Content starts
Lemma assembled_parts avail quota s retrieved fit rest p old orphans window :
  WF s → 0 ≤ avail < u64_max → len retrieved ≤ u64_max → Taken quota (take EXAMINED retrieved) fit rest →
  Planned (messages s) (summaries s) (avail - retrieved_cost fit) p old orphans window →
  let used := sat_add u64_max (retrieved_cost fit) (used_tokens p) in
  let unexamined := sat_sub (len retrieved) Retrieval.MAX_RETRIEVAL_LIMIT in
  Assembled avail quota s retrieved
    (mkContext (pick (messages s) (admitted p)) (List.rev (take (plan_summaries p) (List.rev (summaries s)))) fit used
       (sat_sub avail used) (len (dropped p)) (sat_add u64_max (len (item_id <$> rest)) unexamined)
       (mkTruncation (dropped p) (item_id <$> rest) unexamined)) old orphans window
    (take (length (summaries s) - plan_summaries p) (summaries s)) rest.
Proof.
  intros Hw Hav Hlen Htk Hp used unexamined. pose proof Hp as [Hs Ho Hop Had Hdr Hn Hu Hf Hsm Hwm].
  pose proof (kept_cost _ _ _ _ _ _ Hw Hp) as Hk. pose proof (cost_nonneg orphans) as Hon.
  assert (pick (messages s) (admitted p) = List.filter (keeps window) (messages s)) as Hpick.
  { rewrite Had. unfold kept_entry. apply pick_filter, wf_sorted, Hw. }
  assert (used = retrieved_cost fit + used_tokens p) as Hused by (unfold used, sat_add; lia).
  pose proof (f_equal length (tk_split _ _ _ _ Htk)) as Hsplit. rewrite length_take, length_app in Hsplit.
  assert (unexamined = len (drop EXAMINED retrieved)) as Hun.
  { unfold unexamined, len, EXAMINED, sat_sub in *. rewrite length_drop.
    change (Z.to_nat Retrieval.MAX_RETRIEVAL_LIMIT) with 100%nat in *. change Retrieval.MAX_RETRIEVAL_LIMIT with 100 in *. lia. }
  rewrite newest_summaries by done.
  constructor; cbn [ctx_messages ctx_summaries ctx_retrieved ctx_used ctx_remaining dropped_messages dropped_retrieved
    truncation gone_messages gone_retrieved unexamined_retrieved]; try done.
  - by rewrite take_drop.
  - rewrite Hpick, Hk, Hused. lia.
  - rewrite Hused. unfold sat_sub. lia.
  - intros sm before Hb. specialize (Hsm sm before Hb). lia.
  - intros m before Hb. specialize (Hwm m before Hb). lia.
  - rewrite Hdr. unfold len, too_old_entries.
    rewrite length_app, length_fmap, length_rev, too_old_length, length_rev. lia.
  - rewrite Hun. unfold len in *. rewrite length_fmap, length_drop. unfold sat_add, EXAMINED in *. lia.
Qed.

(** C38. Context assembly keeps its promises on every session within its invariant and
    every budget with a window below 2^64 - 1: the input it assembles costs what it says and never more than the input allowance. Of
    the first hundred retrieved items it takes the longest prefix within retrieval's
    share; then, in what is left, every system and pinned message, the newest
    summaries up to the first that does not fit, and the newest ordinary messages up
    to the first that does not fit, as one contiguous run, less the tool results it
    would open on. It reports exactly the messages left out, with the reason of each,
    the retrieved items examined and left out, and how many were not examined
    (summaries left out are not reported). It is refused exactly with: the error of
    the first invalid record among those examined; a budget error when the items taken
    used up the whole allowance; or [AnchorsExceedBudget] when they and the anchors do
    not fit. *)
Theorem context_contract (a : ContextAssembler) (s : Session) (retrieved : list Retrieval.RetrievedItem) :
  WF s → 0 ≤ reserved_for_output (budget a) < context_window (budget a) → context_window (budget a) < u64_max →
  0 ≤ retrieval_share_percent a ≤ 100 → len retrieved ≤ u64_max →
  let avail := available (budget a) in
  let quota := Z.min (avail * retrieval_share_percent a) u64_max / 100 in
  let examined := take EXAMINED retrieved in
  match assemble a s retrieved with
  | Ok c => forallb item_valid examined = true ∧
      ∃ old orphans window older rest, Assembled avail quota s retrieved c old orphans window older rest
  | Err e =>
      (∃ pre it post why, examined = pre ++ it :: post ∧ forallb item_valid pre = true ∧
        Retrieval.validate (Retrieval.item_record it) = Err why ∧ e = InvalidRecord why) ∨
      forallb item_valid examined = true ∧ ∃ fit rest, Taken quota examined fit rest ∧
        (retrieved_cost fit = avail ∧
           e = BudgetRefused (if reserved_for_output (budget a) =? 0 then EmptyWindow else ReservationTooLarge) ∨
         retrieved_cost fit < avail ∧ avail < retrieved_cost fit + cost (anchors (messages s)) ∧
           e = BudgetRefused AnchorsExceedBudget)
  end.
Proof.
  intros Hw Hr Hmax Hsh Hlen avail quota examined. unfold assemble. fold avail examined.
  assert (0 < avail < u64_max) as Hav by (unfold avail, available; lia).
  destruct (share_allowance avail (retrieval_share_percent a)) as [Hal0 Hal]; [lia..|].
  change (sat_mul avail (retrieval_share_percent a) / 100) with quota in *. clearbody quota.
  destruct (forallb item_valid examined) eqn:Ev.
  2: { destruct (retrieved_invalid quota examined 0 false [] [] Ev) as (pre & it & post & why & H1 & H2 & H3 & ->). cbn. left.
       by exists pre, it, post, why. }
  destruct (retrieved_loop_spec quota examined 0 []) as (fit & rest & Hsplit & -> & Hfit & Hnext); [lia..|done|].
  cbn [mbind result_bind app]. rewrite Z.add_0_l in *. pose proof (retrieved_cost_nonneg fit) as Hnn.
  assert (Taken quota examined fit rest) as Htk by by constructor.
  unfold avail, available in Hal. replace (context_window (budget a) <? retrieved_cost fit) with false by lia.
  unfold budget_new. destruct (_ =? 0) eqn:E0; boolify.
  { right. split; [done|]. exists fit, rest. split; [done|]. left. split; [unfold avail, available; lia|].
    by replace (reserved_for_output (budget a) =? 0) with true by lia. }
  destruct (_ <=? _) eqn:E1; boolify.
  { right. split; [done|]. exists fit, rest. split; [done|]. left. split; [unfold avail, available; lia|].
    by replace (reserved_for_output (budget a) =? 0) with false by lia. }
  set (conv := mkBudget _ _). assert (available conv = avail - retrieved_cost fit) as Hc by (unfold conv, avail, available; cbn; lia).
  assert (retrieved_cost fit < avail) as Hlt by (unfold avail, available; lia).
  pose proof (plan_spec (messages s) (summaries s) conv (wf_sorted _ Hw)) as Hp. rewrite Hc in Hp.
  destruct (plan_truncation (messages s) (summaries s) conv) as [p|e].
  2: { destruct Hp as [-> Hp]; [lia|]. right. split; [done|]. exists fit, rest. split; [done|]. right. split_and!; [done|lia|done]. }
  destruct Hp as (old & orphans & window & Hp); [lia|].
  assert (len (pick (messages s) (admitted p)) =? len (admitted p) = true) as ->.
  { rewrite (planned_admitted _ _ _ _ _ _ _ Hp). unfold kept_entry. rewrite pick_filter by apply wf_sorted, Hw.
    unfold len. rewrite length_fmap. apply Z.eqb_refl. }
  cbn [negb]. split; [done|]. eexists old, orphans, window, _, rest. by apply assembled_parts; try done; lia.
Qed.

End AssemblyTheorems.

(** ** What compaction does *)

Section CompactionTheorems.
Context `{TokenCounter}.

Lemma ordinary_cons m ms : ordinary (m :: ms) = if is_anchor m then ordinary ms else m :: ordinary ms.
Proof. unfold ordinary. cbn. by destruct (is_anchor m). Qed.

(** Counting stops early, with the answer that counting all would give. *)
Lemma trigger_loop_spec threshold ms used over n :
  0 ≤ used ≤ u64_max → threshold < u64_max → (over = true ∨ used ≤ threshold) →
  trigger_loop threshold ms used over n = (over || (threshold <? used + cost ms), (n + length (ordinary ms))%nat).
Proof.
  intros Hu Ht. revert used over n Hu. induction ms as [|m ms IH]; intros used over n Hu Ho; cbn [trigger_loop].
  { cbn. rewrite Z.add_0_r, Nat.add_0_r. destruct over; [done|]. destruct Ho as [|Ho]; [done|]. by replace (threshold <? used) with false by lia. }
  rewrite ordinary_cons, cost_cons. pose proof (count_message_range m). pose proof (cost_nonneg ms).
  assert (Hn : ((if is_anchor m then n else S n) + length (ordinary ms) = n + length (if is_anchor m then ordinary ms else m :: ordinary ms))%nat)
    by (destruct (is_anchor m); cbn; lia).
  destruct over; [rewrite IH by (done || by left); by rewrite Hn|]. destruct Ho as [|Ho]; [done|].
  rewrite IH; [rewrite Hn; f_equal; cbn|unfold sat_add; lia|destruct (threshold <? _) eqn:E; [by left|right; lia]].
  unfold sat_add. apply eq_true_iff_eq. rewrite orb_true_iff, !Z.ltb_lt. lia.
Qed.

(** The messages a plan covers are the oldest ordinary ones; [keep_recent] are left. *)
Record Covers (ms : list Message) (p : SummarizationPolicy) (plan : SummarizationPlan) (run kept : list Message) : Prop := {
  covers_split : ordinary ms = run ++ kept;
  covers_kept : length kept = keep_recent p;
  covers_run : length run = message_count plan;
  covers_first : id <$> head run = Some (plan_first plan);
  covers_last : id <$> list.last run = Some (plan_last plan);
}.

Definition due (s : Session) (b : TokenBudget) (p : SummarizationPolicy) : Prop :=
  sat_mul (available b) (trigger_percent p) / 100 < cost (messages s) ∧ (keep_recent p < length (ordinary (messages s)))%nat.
Content ends
What the exercise asks :: Using only the entries above, output the line with "retrieved_cost fit < avail ∧", the line with "assert (0 <", and all lines between them, exactly as they stand.

Final answer ::
         retrieved_cost fit < avail ∧ avail < retrieved_cost fit + cost (anchors (messages s)) ∧
           e = BudgetRefused AnchorsExceedBudget)
  end.
Proof.
  intros Hw Hr Hmax Hsh Hlen avail quota examined. unfold assemble. fold avail examined.
  assert (0 < avail < u64_max) as Hav by (unfold avail, available; lia).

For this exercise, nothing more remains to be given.